Data for review section start
(** The signed distance of a moment from the epoch, as [FromStr] and
    [TryFrom<SystemTime>] compute it. *)
Lemma to_repr_since r z :
  in_repr r -> r <> int_min (Representation R) -> z = r * unit ->
  (if z <? 0 then duration_to_repr R (Negative (- z)) else duration_to_repr R (Positive z)) = Ok r.
Proof.
  intros Hr Hne ->. rewrite <- (to_repr_exact (unit := unit) r) by done. unfold signed. by destruct (r * unit <? 0).
Qed.

(** *** Text *)

Lemma as_bytes_digits s : Forall is_digit s -> as_bytes s = s.
Proof.
  induction 1 as [|c s Hc Hs IH]; [done|]. cbn [as_bytes]. rewrite IH. unfold encode_char, is_digit in *.
  by rewrite (proj2 (Z.ltb_lt c 0x80)) by lia.
Qed.

Lemma digits_no_dots s : Forall is_digit s -> no_dots s.
Proof. intros Hs. eapply List.Forall_impl; [|exact Hs]. unfold is_digit. intros c Hc ->. unfold dot in Hc. lia. Qed.

Context `{Profile}.

Lemma parse_whole_seconds n : 0 <= n <= int_max u64 -> parse_duration (display_uint n) = Ok (from_secs n).
Proof.
  intros Hn. destruct (display_uint_spec n) as (Hd & _ & _); [by apply u64_digits|]. unfold parse_duration.
  rewrite split_dots_plain by by apply digits_no_dots. by rewrite parse_display_u64.
Qed.

(** A fraction of [width] digits. *)
Lemma parse_fraction n width v :
  0 <= n <= int_max u64 -> (0 < width <= 9)%nat -> 0 <= v < 10 ^ Z.of_nat width ->
  parse_duration (display_uint n ++ dot :: pad_zeros width (display_uint v)) =
    Ok (n * NANOS + v * 10 ^ (9 - Z.of_nat width)).
Proof.
  intros Hn Hw Hv. destruct (display_uint_spec n) as (Hd & _ & _); [by apply u64_digits|].
  destruct (pad_zeros_spec width v) as (Hp & Hlen & Hval); [lia..|]. set (frac := pad_zeros _ _) in *.
  unfold parse_duration. rewrite split_dots_app by by apply digits_no_dots. rewrite split_dots_plain by by apply digits_no_dots.
  rewrite parse_display_u64 by done. cbn [invalid ok_or mbind res_bind]. rewrite as_bytes_digits by done. unfold blen.
  rewrite Hlen. rewrite (proj2 (Z.ltb_ge 9 (Z.of_nat width))) by lia. cbn [orb negb].
  rewrite bool_decide_true by done. cbn [negb].
  assert (10 ^ Z.of_nat width * 10 ^ (9 - Z.of_nat width) = NANOS) as Hpow
    by (rewrite <- Z.pow_add_r by lia; by replace (Z.of_nat width + (9 - Z.of_nat width)) with 9 by lia).
  assert (0 < 10 ^ (9 - Z.of_nat width)) as Hpos by (apply Z.pow_pos_nonneg; lia).
  assert (v * 10 ^ (9 - Z.of_nat width) < NANOS) as Hlt by nia.
  assert (v < NANOS) as Hv' by nia.
  rewrite parse_uint_digits; [|done|by destruct frac; [simpl in Hlen; lia|]|done|]; rewrite Hval;
    [|eapply Z.le_trans; [apply Z.lt_le_incl, Hv'|by vm_compute]].
  cbn [invalid ok_or mbind res_bind]. unfold op_mul. rewrite (proj2 (in_range_spec u32 _)).
  2: { change (int_min u32) with 0. change (int_max u32) with (2 ^ 32 - 1). unfold NANOS in Hlt. nia. }
  cbn [mbind res_bind]. unfold duration_new. rewrite (proj2 (Z.leb_le _ duration_max)); [done|].
  unfold duration_max, NANOS in *. nia.
Qed.
(* ===== verification/KeyValueSpec.v ===== *)
(** * What the key-value store promises

    The abstract store: one flat map from keys to entries and the expiration of
    the keys that have one.  [spec_operation] is the meaning of an operation on
    it.  The lemmas show that the layered store (cache, keys being persisted,
    tree on disk) implements it, whatever its layers hold. *)

From Stdlib Require Import ZArith Lia String Sorting.Sorted.
From stdpp Require Import base list option numbers gmap sorting.
From S2P Require Import Prelude Bytes Utf8 Timestamp Numeric Persistence Nebari KeyValue KeyValueLaws.

Local Open Scope Z_scope.

Record Abs := MkAbs { a_view : str -> option Entry; a_exp : gmap str Timestamp }.

(** Two abstract stores with the same entries. *)
#[export] Instance Abs_equiv : Equiv Abs := fun a b =>
  a_exp a = a_exp b /\ forall k, a_view a k = a_view b k.
#[export] Instance Abs_equivalence : Equivalence (≡@{Abs}).
Proof.
  split.
  - intros a. by split.
  - intros a b [? ?]. by split.
  - intros a b c [? H1] [? H2]. split; [congruence|]. intros k. by rewrite H1.
Qed.

Definition write (k : str) (e : option Entry) (a : Abs) : Abs :=
  MkAbs (fun k' => if decide (k = k') then e else a_view a k') (a_exp a).
Definition expire_at (k : str) (t : option Timestamp) (a : Abs) : Abs :=
  MkAbs (a_view a) (set_expiry k t (a_exp a)).
(** Expired keys are gone. *)
Definition spec_expire (now : Timestamp) (a : Abs) : Abs :=
  MkAbs (fun k => if expired now (a_exp a !! k) then None else a_view a k)
        (unexpired now (a_exp a)).
Lemma persist_modify keys l m ch :
  Forall key_wf l -> (forall k, k ∈ l -> is_Some (keys !! k)) -> exists m' ch',
  modify_spec (as_bytes <$> l) (persist_callback keys) m ch = Ok (m', ch ++ ch') /\
  m' = foldl (fun m k => persist_effect keys k m) m l /\ (ch' = [] -> m' = m).
Proof.
  revert m ch. induction l as [|k l IH]; intros m ch Hw Hk; simpl.
  - exists m, []. by rewrite app_nil_r.
  - inversion Hw as [|? ? Hwk Hwl]; subst.
    destruct (persist_callback_ok keys k m ch Hwk) as (op & ch1 & -> & Hop & Hnil).
    { apply Hk. left. }
    destruct (IH (apply_tree_operation (as_bytes k) op m) (ch ++ ch1) Hwl) as (m' & ch2 & Hm & -> & Hnil2).
    { intros. apply Hk. by right. }
    rewrite Hop in *. eexists _, (ch1 ++ ch2). rewrite app_assoc. split; [done|]. split; [done|].
    intros [Hn1 Hn2]%app_eq_nil. rewrite (Hnil2 Hn2). auto.
Qed.

Lemma persist_effect_other keys k m b :
  b <> as_bytes k -> persist_effect keys k m !! b = m !! b.
Proof.
  intros Hb. unfold persist_effect. destruct (keys !! k) as [[e|]|]; [|by rewrite lookup_delete_ne|done].
  destruct (serialize_entry e); [by rewrite lookup_insert_ne|done].
Qed.

Lemma persist_fold_other keys l m b :
  (forall k, k ∈ l -> b <> as_bytes k) -> foldl (fun m k => persist_effect keys k m) m l !! b = m !! b.
Proof.
  revert m. induction l as [|k l IH]; intros m Hb; simpl; [done|].
  rewrite IH; [|intros; apply Hb; by right]. apply persist_effect_other, Hb. left.
Qed.

Lemma persist_effect_self keys k m e :
  keys !! k = Some e -> persist_effect keys k m !! as_bytes k ≫= deserialize_entry = e.
Proof.
  intros Hk. unfold persist_effect. rewrite Hk. destruct e as [e|]; [|by rewrite lookup_delete_eq].
  destruct (entry_roundtrip e) as (b & -> & Hb). by rewrite lookup_insert_eq.
Qed.

Lemma persist_fold_self keys l m k e :
  NoDup l -> Forall key_wf l -> k ∈ l -> keys !! k = Some e ->
  foldl (fun m k => persist_effect keys k m) m l !! as_bytes k ≫= deserialize_entry = e.
Proof.
  revert m. induction l as [|x l IH]; intros m Hn Hw Hin Hk; simpl; [by apply elem_of_nil in Hin|].
  apply NoDup_cons in Hn as [Hx Hn]. inversion Hw as [|? ? [Hsx _] Hwl]; subst.
  apply elem_of_cons in Hin as [->|Hin]; [|by apply IH].
  rewrite persist_fold_other; [by apply persist_effect_self|].
  rewrite List.Forall_forall in Hwl. intros y Hy Heq.
  destruct (Hwl y) as [Hsy _]; [by apply list_elem_of_In|].
  apply as_bytes_inj in Heq; [by subst|done..].
Qed.

(** The outcome of the write: an error, or a tree that holds exactly the keys'
    new entries. *)
Definition persisted (r : Roots) (keys : gmap str (option Entry)) (r' : Roots) : Prop :=
  (forall k e, keys !! k = Some e -> disk_view r' k = e) /\
  (forall k, is_str k = true -> keys !! k = None -> disk_view r' k = disk_view r k) /\
  (forall t, t <> KEY_TREE -> contents r' t = contents r t).

Lemma persisted_contents r keys r' :
  (forall k, is_Some (keys !! k) -> key_wf k) ->
  contents r' KEY_TREE = foldl (fun m k => persist_effect keys k m) (contents r KEY_TREE) (btree_keys keys) ->
  (forall t, t <> KEY_TREE -> contents r' t = contents r t) -> persisted r keys r'.
Proof.
  intros Hw Hc Ho. split_and!; [| |done].
  - intros k e Hk. unfold disk_view. rewrite Hc. apply persist_fold_self; [apply btree_keys_NoDup| | |done].
    + apply List.Forall_forall. intros x Hx%list_elem_of_In%btree_keys_elem. auto.
    + apply btree_keys_elem. by eexists.
  - intros k Hs Hk. unfold disk_view. rewrite Hc. rewrite persist_fold_other; [done|].
    intros x Hx%btree_keys_elem Heq. apply as_bytes_inj in Heq; [|done|by apply Hw].
    subst. rewrite Hk in Hx. by destruct Hx.
Qed.

Lemma persist_write_ok r keys :
  (forall k, is_Some (keys !! k) -> key_wf k) ->
  match persist_write r keys with
  | Ok r' => persisted r keys r'
  | Err _ => True
  | Panic => False
  end.
Proof.
  intros Hw. unfold persist_write.
  destruct (transaction r [KEY_TREE]) as [tx|e|] eqn:Et; simpl; [|done|by apply no_panic_transaction in Et].
  apply transaction_law in Et as (Htrees & Hdata & Htc). pose proof (Htc 0%nat KEY_TREE eq_refl) as Htc0.
  pose proof (btree_keys_sorted keys Hw) as Hsorted.
  destruct (persist_modify keys (btree_keys keys) (contents r KEY_TREE) []) as (m' & ch & Hm & -> & Hnil).
  { apply List.Forall_forall. intros x Hx%list_elem_of_In%btree_keys_elem. auto. }
  { intros k. apply btree_keys_elem. }
  simpl in Hm. destruct (tx_modify tx 0 _ _ _) as [[tx1 ch1]|e|] eqn:Em; simpl; [|done|].
  2: { apply tx_modify_panic in Em; [|done]. rewrite Htc0, Hm in Em. done. }
  apply tx_modify_law in Em as [Hspec (Htr1 & _ & _)]; [|done].
  rewrite Htc0, Hm in Hspec. simplify_eq. case_bool_decide as Hch.
  - destruct (serialize_executed_transaction_changes _) as [data|]; simpl; [|done].
    destruct (tx_set_data tx1 data) as [tx2|e|] eqn:Ed; simpl; [|done|by apply no_panic_set_data in Ed].
    apply tx_set_data_law in Ed as (Htr2 & _ & Hc2).
    destruct (tx_commit r tx2) as [r'|e|] eqn:Ec; simpl; [|done|by apply no_panic_commit in Ec].
    apply tx_commit_law in Ec as [Hin Hout]; rewrite Htr2, Htr1, Htrees in *.
    2: apply NoDup_singleton.
    apply persisted_contents; [done| |].
    + rewrite (Hin 0%nat) by done. by rewrite Hc2.
    + intros t Ht. apply Hout. by rewrite list_elem_of_singleton.
  - apply persisted_contents; [done| |done].
    symmetry. auto.
Qed.
Lemma kv_operation_correct_witness :
  let (result, w') := perform_kv_operation clock (get_op [97]) w1 in
  (result = (spec_operation (get_op [97]) (clock (ticks w1)) (abs (kv w1))).1 /\
   abs (kv w') ≡ (spec_operation (get_op [97]) (clock (ticks w1)) (abs (kv w1))).2) \/
  ((exists e, result = Err (NebariError e)) /\
   forall k, view (kv w') k = a_view (spec_expire (clock (ticks w1)) (abs (kv w1))) k).
Proof. exact (kv_operation_correct clock clock_normal Immediate disk w1 (get_op [97]) reach1 ltac:(done)). Defined.

Lemma expiration_queue_invariant_witness :
  expiration_order (kv w1) = [[0; 97]] /\ NoDup (expiration_order (kv w1)).
Proof.
  split; [vm_compute; reflexivity|].
  apply (expiration_queue_invariant clock clock_normal Immediate disk w1 reach1).
Defined.

Lemma persist_write_exact_witness : exists r',
  persist_write disk {[ [0; 97] := Some (MkEntry (VBytes [1]) None (MkTimestamp 1 0)) ]} = Ok r' /\
  disk_view r' [0; 98] = disk_view disk [0; 98].
Proof.
  destruct (is_ok_Ok (persist_write disk
    {[ [0; 97] := Some (MkEntry (VBytes [1]) None (MkTimestamp 1 0)) ]})) as [r' Hr'].
  { vm_compute. reflexivity. }
  exists r'. split; [exact Hr'|].
  destruct (persist_write_exact disk
    {[ [0; 97] := Some (MkEntry (VBytes [1]) None (MkTimestamp 1 0)) ]} r') as (_ & Hother & _).
  - intros k [e [<- _]%lookup_singleton_Some]. split; [reflexivity|left].
  - exact Hr'.
  - apply Hother; [reflexivity|]. vm_compute. reflexivity.
Defined.

(** Runs a partial step. *)
Definition step_or_stay (f : World -> option World) (w : World) : World := default w (f w).
Definition enabled (f : World -> option World) (w : World) : bool :=
  match f w with Some _ => true | None => false end.
Lemma enabled_Some f w : enabled f w = true -> f w = Some (step_or_stay f w).
Proof. unfold enabled, step_or_stay. by destruct (f w). Qed.

(** A store that commits only on shutdown. *)
Definition lazy1 : World := after (initial clock (lazy []) disk) (set_op [97] [7] None).
Definition lazy2 : World := (shutdown clock lazy1).2.
Definition lazy3 : World := step_or_stay (persist_thread_write 0) lazy2.
Definition lazy4 : World := step_or_stay (persist_thread_finish clock 0) lazy3.

Lemma lazy3_step : persist_thread_write 0 lazy2 = Some lazy3.
Proof. unfold lazy3. apply enabled_Some. vm_compute. reflexivity. Qed.
Lemma lazy4_step : persist_thread_finish clock 0 lazy3 = Some lazy4.
Proof. unfold lazy4. apply enabled_Some. vm_compute. reflexivity. Qed.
Data for review section end
▸ **Work to complete**
Start with the line above that contains "destruct (transaction r" and end with the line that contains "- apply persisted_contents; [done| |done].". Write out those lines exactly, and only those.

▸ **Solution to the problem**
  destruct (transaction r [KEY_TREE]) as [tx|e|] eqn:Et; simpl; [|done|by apply no_panic_transaction in Et].
  apply transaction_law in Et as (Htrees & Hdata & Htc). pose proof (Htc 0%nat KEY_TREE eq_refl) as Htc0.
  pose proof (btree_keys_sorted keys Hw) as Hsorted.
  destruct (persist_modify keys (btree_keys keys) (contents r KEY_TREE) []) as (m' & ch & Hm & -> & Hnil).
  { apply List.Forall_forall. intros x Hx%list_elem_of_In%btree_keys_elem. auto. }
  { intros k. apply btree_keys_elem. }
  simpl in Hm. destruct (tx_modify tx 0 _ _ _) as [[tx1 ch1]|e|] eqn:Em; simpl; [|done|].
  2: { apply tx_modify_panic in Em; [|done]. rewrite Htc0, Hm in Em. done. }
  apply tx_modify_law in Em as [Hspec (Htr1 & _ & _)]; [|done].
  rewrite Htc0, Hm in Hspec. simplify_eq. case_bool_decide as Hch.
  - destruct (serialize_executed_transaction_changes _) as [data|]; simpl; [|done].
    destruct (tx_set_data tx1 data) as [tx2|e|] eqn:Ed; simpl; [|done|by apply no_panic_set_data in Ed].
    apply tx_set_data_law in Ed as (Htr2 & _ & Hc2).
    destruct (tx_commit r tx2) as [r'|e|] eqn:Ec; simpl; [|done|by apply no_panic_commit in Ec].
    apply tx_commit_law in Ec as [Hin Hout]; rewrite Htr2, Htr1, Htrees in *.
    2: apply NoDup_singleton.
    apply persisted_contents; [done| |].
    + rewrite (Hin 0%nat) by done. by rewrite Hc2.
    + intros t Ht. apply Hout. by rewrite list_elem_of_singleton.
  - apply persisted_contents; [done| |done].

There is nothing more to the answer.